The “good point” is that to have an outcome that results in a racial demographic that mirrors the county’s racial demographic for Black and Hispanic students would presume that those demographics were reflected as such in the lottery pool. Since the pool is the “top 15%” then the top 15% of student is highly racially balanced. That means that there is no achievement gap. Or it means that there is an achievement gap but MCPS put a thumb on the scale to ensure a racially balanced cohort. It cannot be both. If people want to keep saying “random lottery” then the implication is that there is no achievement gap.
Anonymous
All-
Read this PP's explanation. It's an excellent and really shows that either MCPS had its thumb on the scales as someone put it so well or that the whole premise that there is an achievement gap is wrong. You can't have both and have numbers come out like that.
Anonymous
Anonymous wrote:All-
Read this PP's explanation. It's an excellent and really shows that either MCPS had its thumb on the scales as someone put it so well or that the whole premise that there is an achievement gap is wrong. You can't have both and have numbers come out like that.

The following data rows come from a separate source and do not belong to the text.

(* ===== verification/BuDriver.v ===== *)
(** The memory card driver [drivers/block/bu.c]: the request function, the
    interrupt handler and the timeout handler, with the parts of the block
    layer they use ([end_request] of [linux/blk.h], [end_that_request_first]
    of [ll_rw_blk.c]).  The configuration is the one with a device per card
    ([CONFIG_PSX_LARGE_CARD] not set).

    The environment is explicit: the controller answers port accesses
    ([PortDevice]); requests, interrupts, timer expiries and calls of the
    request function arrive as a list of [event]s in any order.  The theorems
    hold for every controller and every such list. *)

From S2P Require Import Prelude BuFsm.

(** ** Constants *)

Definition SECTOR_SZ_SHIFT : Z := 9.
Definition N_CHECKS : Z := 10.
Definition BU_MAJOR : Z := 207.
Definition READ : Z := 0.
Definition WRITE : Z := 1.

Definition MAJOR (dev : Z) : Z := Z.shiftr dev 8.
Definition MINOR (dev : Z) : Z := Z.land dev 0xff.
Definition DEVICE_NR (dev : Z) : Z := MINOR dev.

(** ** Data *)

Record bu_first_block_t := FirstBlock { fb_id : Z; fb_size : Z; fb_serial : Z; fb_number : Z }.

Record bu_device_t := BuDevice { first_block : bu_first_block_t; usage : Z; timeout : Z }.

Record buffer_head := Bh { b_size : Z; b_data : list Z; b_locked : bool }.

(** [req->buffer] always points to the data of the first buffer of [req->bh]. *)
Record request := Request {
  rq_dev : Z; cmd : Z; errors : Z; sector : Z; nr_sectors : Z;
  hard_sector : Z; hard_nr_sectors : Z; current_nr_sectors : Z;
  bh : list buffer_head
}.

Definition first_data (r : request) : list Z :=
  match bh r with [] => [] | b :: _ => b_data b end.

Section driver.
Context {D : Type} `{!PortDevice D}.

(** The static variables of [bu.c], those of [do_bu_request] ([r_start],
    [r_len], [r_card]), the request queue of the major number and the calls of
    [b_end_io]: each with the request as it was when its first buffer was
    completed, and [uptodate]. *)
Record drv := Drv {
  ports : io D; bu_sizes : list Z; bu_total : Z; bu_devices : list bu_device_t;
  bu_current : Z; bu_state : Z; bu_lock : bool; bu_step : Z; bu_open : bool;
  bu_try : Z; bu_continue : bool; bu_timer : option Z; jiffies : Z; bu_curr : bu_t;
  r_start : Z; r_len : Z; r_card : Z; queue : list request;
  completed : list (request * bool)
}.

Definition set_ports (v : io D) (s : drv) : drv :=
  Drv v (bu_sizes s) (bu_total s) (bu_devices s) (bu_current s) (bu_state s) (bu_lock s) (bu_step s) (bu_open s) (bu_try s)
    (bu_continue s) (bu_timer s) (jiffies s) (bu_curr s) (r_start s) (r_len s) (r_card s) (queue s) (completed s).
Definition set_bu_sizes (v : list Z) (s : drv) : drv :=
  Drv (ports s) v (bu_total s) (bu_devices s) (bu_current s) (bu_state s) (bu_lock s) (bu_step s) (bu_open s) (bu_try s)
    (bu_continue s) (bu_timer s) (jiffies s) (bu_curr s) (r_start s) (r_len s) (r_card s) (queue s) (completed s).
Definition set_bu_total (v : Z) (s : drv) : drv :=
  Drv (ports s) (bu_sizes s) v (bu_devices s) (bu_current s) (bu_state s) (bu_lock s) (bu_step s) (bu_open s) (bu_try s)
    (bu_continue s) (bu_timer s) (jiffies s) (bu_curr s) (r_start s) (r_len s) (r_card s) (queue s) (completed s).
Definition set_bu_devices (v : list bu_device_t) (s : drv) : drv :=
  Drv (ports s) (bu_sizes s) (bu_total s) v (bu_current s) (bu_state s) (bu_lock s) (bu_step s) (bu_open s) (bu_try s)
    (bu_continue s) (bu_timer s) (jiffies s) (bu_curr s) (r_start s) (r_len s) (r_card s) (queue s) (completed s).
Definition set_bu_current (v : Z) (s : drv) : drv :=
  Drv (ports s) (bu_sizes s) (bu_total s) (bu_devices s) v (bu_state s) (bu_lock s) (bu_step s) (bu_open s) (bu_try s)
    (bu_continue s) (bu_timer s) (jiffies s) (bu_curr s) (r_start s) (r_len s) (r_card s) (queue s) (completed s).
Definition set_bu_state (v : Z) (s : drv) : drv :=
  Drv (ports s) (bu_sizes s) (bu_total s) (bu_devices s) (bu_current s) v (bu_lock s) (bu_step s) (bu_open s) (bu_try s)
    (bu_continue s) (bu_timer s) (jiffies s) (bu_curr s) (r_start s) (r_len s) (r_card s) (queue s) (completed s).
Definition set_bu_lock (v : bool) (s : drv) : drv :=
  Drv (ports s) (bu_sizes s) (bu_total s) (bu_devices s) (bu_current s) (bu_state s) v (bu_step s) (bu_open s) (bu_try s)
    (bu_continue s) (bu_timer s) (jiffies s) (bu_curr s) (r_start s) (r_len s) (r_card s) (queue s) (completed s).
Definition set_bu_step (v : Z) (s : drv) : drv :=
  Drv (ports s) (bu_sizes s) (bu_total s) (bu_devices s) (bu_current s) (bu_state s) (bu_lock s) v (bu_open s) (bu_try s)
    (bu_continue s) (bu_timer s) (jiffies s) (bu_curr s) (r_start s) (r_len s) (r_card s) (queue s) (completed s).
Definition set_bu_open (v : bool) (s : drv) : drv :=
  Drv (ports s) (bu_sizes s) (bu_total s) (bu_devices s) (bu_current s) (bu_state s) (bu_lock s) (bu_step s) v (bu_try s)
    (bu_continue s) (bu_timer s) (jiffies s) (bu_curr s) (r_start s) (r_len s) (r_card s) (queue s) (completed s).
Definition set_bu_try (v : Z) (s : drv) : drv :=
  Drv (ports s) (bu_sizes s) (bu_total s) (bu_devices s) (bu_current s) (bu_state s) (bu_lock s) (bu_step s) (bu_open s) v
    (bu_continue s) (bu_timer s) (jiffies s) (bu_curr s) (r_start s) (r_len s) (r_card s) (queue s) (completed s).
Definition set_bu_continue (v : bool) (s : drv) : drv :=
  Drv (ports s) (bu_sizes s) (bu_total s) (bu_devices s) (bu_current s) (bu_state s) (bu_lock s) (bu_step s) (bu_open s) (bu_try s)
    v (bu_timer s) (jiffies s) (bu_curr s) (r_start s) (r_len s) (r_card s) (queue s) (completed s).
Definition set_bu_timer (v : option Z) (s : drv) : drv :=
  Drv (ports s) (bu_sizes s) (bu_total s) (bu_devices s) (bu_current s) (bu_state s) (bu_lock s) (bu_step s) (bu_open s) (bu_try s)
    (bu_continue s) v (jiffies s) (bu_curr s) (r_start s) (r_len s) (r_card s) (queue s) (completed s).
Definition set_jiffies (v : Z) (s : drv) : drv :=
  Drv (ports s) (bu_sizes s) (bu_total s) (bu_devices s) (bu_current s) (bu_state s) (bu_lock s) (bu_step s) (bu_open s) (bu_try s)
    (bu_continue s) (bu_timer s) v (bu_curr s) (r_start s) (r_len s) (r_card s) (queue s) (completed s).
Definition set_bu_curr (v : bu_t) (s : drv) : drv :=
  Drv (ports s) (bu_sizes s) (bu_total s) (bu_devices s) (bu_current s) (bu_state s) (bu_lock s) (bu_step s) (bu_open s) (bu_try s)
    (bu_continue s) (bu_timer s) (jiffies s) v (r_start s) (r_len s) (r_card s) (queue s) (completed s).
Definition set_r_start (v : Z) (s : drv) : drv :=
  Drv (ports s) (bu_sizes s) (bu_total s) (bu_devices s) (bu_current s) (bu_state s) (bu_lock s) (bu_step s) (bu_open s) (bu_try s)
    (bu_continue s) (bu_timer s) (jiffies s) (bu_curr s) v (r_len s) (r_card s) (queue s) (completed s).
Definition set_r_len (v : Z) (s : drv) : drv :=
  Drv (ports s) (bu_sizes s) (bu_total s) (bu_devices s) (bu_current s) (bu_state s) (bu_lock s) (bu_step s) (bu_open s) (bu_try s)
    (bu_continue s) (bu_timer s) (jiffies s) (bu_curr s) (r_start s) v (r_card s) (queue s) (completed s).
Definition set_r_card (v : Z) (s : drv) : drv :=
  Drv (ports s) (bu_sizes s) (bu_total s) (bu_devices s) (bu_current s) (bu_state s) (bu_lock s) (bu_step s) (bu_open s) (bu_try s)
    (bu_continue s) (bu_timer s) (jiffies s) (bu_curr s) (r_start s) (r_len s) v (queue s) (completed s).
Definition set_queue (v : list request) (s : drv) : drv :=
  Drv (ports s) (bu_sizes s) (bu_total s) (bu_devices s) (bu_current s) (bu_state s) (bu_lock s) (bu_step s) (bu_open s) (bu_try s)
    (bu_continue s) (bu_timer s) (jiffies s) (bu_curr s) (r_start s) (r_len s) (r_card s) v (completed s).
Definition set_completed (v : list (request * bool)) (s : drv) : drv :=
  Drv (ports s) (bu_sizes s) (bu_total s) (bu_devices s) (bu_current s) (bu_state s) (bu_lock s) (bu_step s) (bu_open s) (bu_try s)
    (bu_continue s) (bu_timer s) (jiffies s) (bu_curr s) (r_start s) (r_len s) (r_card s) (queue s) v.

(** ** The block layer *)

(** [end_that_request_first]: completes the first buffer and moves to the
    next one, if there is one; the last component is the call of [b_end_io]. *)
Definition end_that_request_first (req : request) (uptodate : bool)
    : bool * request * list (request * bool) :=
  match bh req with
  | [] => (false, Request (rq_dev req) (cmd req) 0 (sector req) (nr_sectors req)
                    (hard_sector req) (hard_nr_sectors req) (current_nr_sectors req) [], [])
  | b :: rest =>
      let nsect := Z.shiftr (b_size b) 9 in
      match rest with
      | [] => (false, Request (rq_dev req) (cmd req) 0 (sector req) (nr_sectors req)
                        (hard_sector req) (hard_nr_sectors req) (current_nr_sectors req) [],
               [(req, uptodate)])
      | b' :: _ =>
          let hs := u32 (hard_sector req + nsect) in
          let hn := u32 (hard_nr_sectors req - nsect) in
          let cur := Z.shiftr (b_size b') 9 in
          (true, Request (rq_dev req) (cmd req) 0 hs (if hn <? cur then cur else hn)
                   hs hn cur rest,
           [(req, uptodate)])
      end
  end.

(** [end_request]: [CURRENT] is the first request of the queue; it leaves the
    queue with its last buffer. *)
Definition end_request (uptodate : bool) (s : drv) : outcome drv :=
  match queue s with
  | [] => Trap Fault
  | req :: rest =>
      let '(more, req', ended) := end_that_request_first req uptodate in
      let s := set_completed (completed s ++ ended) s in
      Ok (if more then set_queue (req' :: rest) s else set_queue rest s)
  end.

(** ** Timers

    [init_timer] and [add_timer] on a timer that is still queued would
    corrupt the timer lists; that is a trap here. *)
Definition start_timer (expires : Z) (s : drv) : outcome drv :=
  match bu_timer s with
  | Some _ => Trap Bug
  | None => Ok (set_bu_timer (Some (u32 expires)) s)
  end.

Definition del_bu_timer (s : drv) : drv := set_bu_timer None s.

Definition device_of (card : Z) (s : drv) : outcome bu_device_t :=
  if card <? 0 then Trap Fault else
  match bu_devices s !! Z.to_nat card with Some d => Ok d | None => Trap Fault end.

(** [memcpy] of one block out of and into the first buffer of [CURRENT]. *)
Definition copy_out (l : list Z) (off : Z) : outcome (list Z) :=
  if (off <? 0) || (zlen l <? off + BU_BLK_SIZE) then Trap Fault
  else Ok (take (Z.to_nat BU_BLK_SIZE) (drop (Z.to_nat off) l)).

Definition copy_in (l : list Z) (off : Z) (d : list Z) : outcome (list Z) :=
  if (off <? 0) || (zlen l <? off + BU_BLK_SIZE) then Trap Fault
  else Ok (take (Z.to_nat off) l ++ d ++ drop (Z.to_nat (off + BU_BLK_SIZE)) l).

Definition set_first_data (d : list Z) (r : request) : request :=
  Request (rq_dev r) (cmd r) (errors r) (sector r) (nr_sectors r) (hard_sector r)
    (hard_nr_sectors r) (current_nr_sectors r)
    (match bh r with [] => [] | b :: l => Bh (b_size b) d (b_locked b) :: l end).

Definition CURRENT (s : drv) : outcome request :=
  match queue s with [] => Trap Fault | r :: _ => Ok r end.

(** ** The request function *)

(** The loop under [start:] that looks for a request to serve, [INIT_REQUEST]
    included; [false] means that the function returns. *)
Fixpoint pick_request (fuel : nat) (s : drv) : outcome (bool * drv) :=
  match fuel with
  | O => Trap Fuel
  | S fuel =>
      match queue s with
      | [] => Ok (false, s)
      | req :: _ =>
          BUG_if (negb (MAJOR (rq_dev req) =? BU_MAJOR)) (
          BUG_if (match bh req with b :: _ => negb (b_locked b) | [] => false end) (
          let card := DEVICE_NR (rq_dev req) in
          let s := set_r_card card s in
          if BU_MINORS <=? card then s ← end_request false s; pick_request fuel s else
          let s := set_r_start (u32 (Z.shiftl (sector req) (SECTOR_SZ_SHIFT - BU_BLK_SHIFT))) s in
          let s := set_r_len (u32 (Z.shiftl (current_nr_sectors req)
                                     (SECTOR_SZ_SHIFT - BU_BLK_SHIFT))) s in
          d ← device_of card s;
          let s := set_bu_total (s32 (fb_size (first_block d) - BU_FIRST_BLOCKS)) s in
          if u32 (bu_total s) <? u32 (r_start s + r_len s)
          then s ← end_request false s; pick_request fuel s else
          if (cmd req =? READ) || (cmd req =? WRITE) then
            let r := bu_request (bu_curr s) in
            let r := Breq (floor r) (block r) card (buffer r)
                       (if cmd req =? READ then cR else cW) in
            let s := set_bu_curr (set_request r (bu_curr s)) s in
            let s := set_bu_lock true s in
            let s := set_bu_current card s in
            let s := set_bu_step 0 s in
            Ok (true, set_bu_try 0 s)
          else s ← end_request false s; pick_request fuel s))
      end
  end.

(** [end_request], the release of the driver, and the choice between
    [goto start] ([true]) and [return]. *)
Definition finish_request (uptodate : bool) (s : drv) : outcome (bool * drv) :=
  s ← end_request uptodate s;
  let s := set_bu_current (-1) s in
  let s := set_bu_lock false s in
  Ok (match queue s with [] => false | _ => true end, s).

But you can try to have it both ways by lowering the minimum test scores (85% in ONE of two semester tests is not exactly a high benchmark) and weighting FARMS heavily. 85% is not enough to make people scream too much but that is bright not high achieving, and there is a significant difference when compared to a straight A kid who tests 99% across the board. I was p*ssed to learn the smartest kid in my 3rd grader's class, an outlier by any definition of the word, did not get into the magnet program. I had no skin in the game because I knew my child wasn't highly competitive for a slot, but I truly could not believe it when her brilliant classmate did not get in.
Anonymous
Anonymous wrote:All-
Read this PP's explanation. It's an excellent and really shows that either MCPS had its thumb on the scales as someone put it so well or that the whole premise that there is an achievement gap is wrong. You can't have both and have numbers come out like that.

The achievement gap is real. Look at Math 5 Performance Level 5 for various races:
https://reportcard.msde.maryland.gov/Graphs/#/Assessments/MathPerformance/2MA/5/12/3/1/15/XXXX/2019
Anonymous
Anonymous wrote:
Anonymous wrote:All-
Read this PP's explanation. It's an excellent and really shows that either MCPS had its thumb on the scales as someone put it so well or that the whole premise that there is an achievement gap is wrong. You can't have both and have numbers come out like that.



But you can try to have it both ways by lowering the minimum test scores (85% in ONE of two semester tests is not exactly a high benchmark) and weighting FARMS heavily. 85% is not enough to make people scream too much but that is bright not high achieving, and there is a significant difference when compared to a straight A kid who tests 99% across the board. I was p*ssed to learn the smartest kid in my 3rd grader's class, an outlier by any definition of the word, did not get into the magnet program. I had no skin in the game because I knew my child wasn't highly competitive for a slot, but I truly could not believe it when her brilliant classmate did not get in.


Their explanation seems a bit off. They're assuming a lot of things that aren't we simply don't know. For example, I there's no reason to believe the top 15% mirrors the county's demographic distribution. If i had to guess though it would be a lot like the distribution they ended up with.
Anonymous
Anonymous wrote:
Anonymous wrote:All-
Read this PP's explanation. It's an excellent and really shows that either MCPS had its thumb on the scales as someone put it so well or that the whole premise that there is an achievement gap is wrong. You can't have both and have numbers come out like that.

The achievement gap is real. Look at Math 5 Performance Level 5 for various races:
https://reportcard.msde.maryland.gov/Graphs/#/Assessments/MathPerformance/2MA/5/12/3/1/15/XXXX/2019


But if these scores were locally norned the distribution would look very different so I'm not sure this tells us anything about their admissions.